ACC Football Coaching Awards (Through Week 8)

I have given some much deserved attention to the student-athletes for their contributions to their programs, but what about the brains of the operation? As much as the players have to execute game plans, so much of it also comes down to coaching.

If the season ended today, here is where my recognition would go to:

Head Coach of the Year: Dave Clawson, Wake Forest

Started it out with a no-brainer. The Deacs sit at 7-0 as the lone undefeated team in the ACC.

Clawson simply does the most with the least. Despite having very limited resources, and the smallest school in FBS football to work with, he recruits underrated talent, develops them at a high level, and has a mastery of offensive scheme. All of this amounts to a consistent winning performance on the field.

As defensive lineman Miles Fox said on an interview on the Pypeline ACC Podcast, the motto was to transform from “good to great” in 2021. Clawson continues to have his team prepared the same way week after week.

Offensive Coordinator of the Year: Robert Anae, Virginia

Offensive coordinators have traditionally been scapegoats for any degree of struggles a football program may have. Anae has been no different, but he deserves a ton of credit for UVA’s breakout in the passing game this year.

I can sit here and write 1,000 words about some of the statistical anomalies regarding this Cavaliers offense. Here’s one:

However, the process is just as impressive the results. Practically every play involves some sort of motion and obscure formation with football player Keytaon Thompson as the center piece. The former competitor for starting quarterback has seen significant snaps at wildcat, RB, slot WR, outside WR, and variations of TE. Anae has his personnel run these packages effectively all game, which usually leaves opposing defenses feeling lost.

Defensive Coordinator of the Year: Tony White, Syracuse

The ACC has been much more of an offensive-heavy league this year, but White’s unit is in the top third of the conference in almost every advanced category. With a secondary that had a significant amount of turnover last offseason, new faces have emerged in the system, most significantly true freshman Duce Chestnut.

White’s signature asset is his exotic blitz packages. Liberty phenom QB Malik Willis was sacked six times in a loss to the Orange. Overall, Syracuse is 22nd in the country in standard down sack rate and 5th on passing downs.

Offensive Assistant of the Year: Brennan Marion, Pitt (Wide Receivers)

Before the year, I discussed Marion’s inspiring story and impressive resume.

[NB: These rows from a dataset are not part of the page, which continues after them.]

(** * flow_tools: the gerrit/jira reconciliation engine

    A shallow embedding of the parts of [flow_tools] that synchronise jira
    issues with gerrit changes:

    - [gerrit_util.get_message_meta]     (commit-message tags),
    - [jira_util.get_transition_to]      (transition discovery),
    - [jira_util.is_nominal_transition]  (forward-only gate),
    - [integrations.update_issues_from_review] (the poll loop),
    - [IncrementJiraFromGerrit.run_args] (the poll checkpoint),
    - the tables of [orm],

    and of what stands beside them in the same files:

    - [gerrit_util.get_gerrit_change_id], [gerrit_query] and the request
      of [get_changes_from_range],
    - [jira_util.add_mentions_to_watchers] with [USER_RE],
    - [git_util.get_resolutions] and [get_issues_closed_in_series],
    - [integrations.get_jira_status_from_changeinfo],
    - the pairs of releases of the release commands.

    Text is Python 2 [unicode]: a list of code points; a byte string is
    a list of bytes.  Dictionaries are [gmap]s.  The sqlalchemy session, the jira server, the clock and the
    log are threaded through a state-and-exception monad. *)

From Stdlib Require Import ZArith NArith List Ascii String.
From stdpp Require Import base option list sorting gmap pretty.

Local Open Scope N_scope.

(** ** Python text *)

Abbreviation text := (list N).

(** A literal, as its code points. *)
Definition u (s : string) : text := N_of_ascii <$> list_ascii_of_string s.

Module Py.

(** [unicode.isspace] on one code point (the Unicode 5.2 tables of
    Python 2.7: bidirectional classes WS, B, S and category Zs). *)
Definition isspace (c : N) : bool :=
  ((9 <=? c) && (c <=? 13)) || ((28 <=? c) && (c <=? 32))
  || (c =? 133) || (c =? 160) || (c =? 5760) || (c =? 6158)
  || ((8192 <=? c) && (c <=? 8202)) || (c =? 8232) || (c =? 8233)
  || (c =? 8239) || (c =? 8287) || (c =? 12288).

He has continued his work back to Pittsburgh, developing the group that has become a main catalyst for QB Kenny Pickett’s Heisman-caliber season.

In addition to more athletic receivers who can create separation, Pitt’s drop rate has dropped by almost 3% since last year, bringing them from the bottom to the upper half of the conference.

Offensive coordinator Mark Whipple has done a great job running the offense, but Marion’s Go-Go principles have clearly been embedded into the scheme. A primary example of this is the emphasis on receivers blocking in space, to create more explosiveness.

Defensive Assistant of the Year: Charlie Wyles, NC State (Defensive Line)

Wyles has quite the background and in Raleigh, he’s continuing their recent tradition of developing great defensive lines. Even after the departure of Alim McNeill to the NFL, this Wolfpack unit leads the ACC in a number of statistical categories against the run.

Value FBS Ranking
Average Line Yards 2.07 3rd
Power Success Rate 33.3% 3rd
Stuff Rate 28.7% 2nd


The pass rushing unit has been statistically mediocre, but the Pack are not a blitz heavy team. All in all, the former long time Virginia Tech assistant continues to be a problem for opponents in the ACC.

Special Teams Coach of the Year: Jeff Popovich, Georgia Tech (Defense Only)

I think Popovich has figured out the formula for onside kicks. Just bring out Jude Kelley, and kick the ball exactly 10-yards down field towards the opposite sideline. The Jackets have made up 50% of the onside kick recoveries in the ACC this year, using this same play.

In addition to his creativity, his players are fundamentally sound. Georgia Tech is top three in the conference in both average starting field position on kickoffs and yards against per punt return.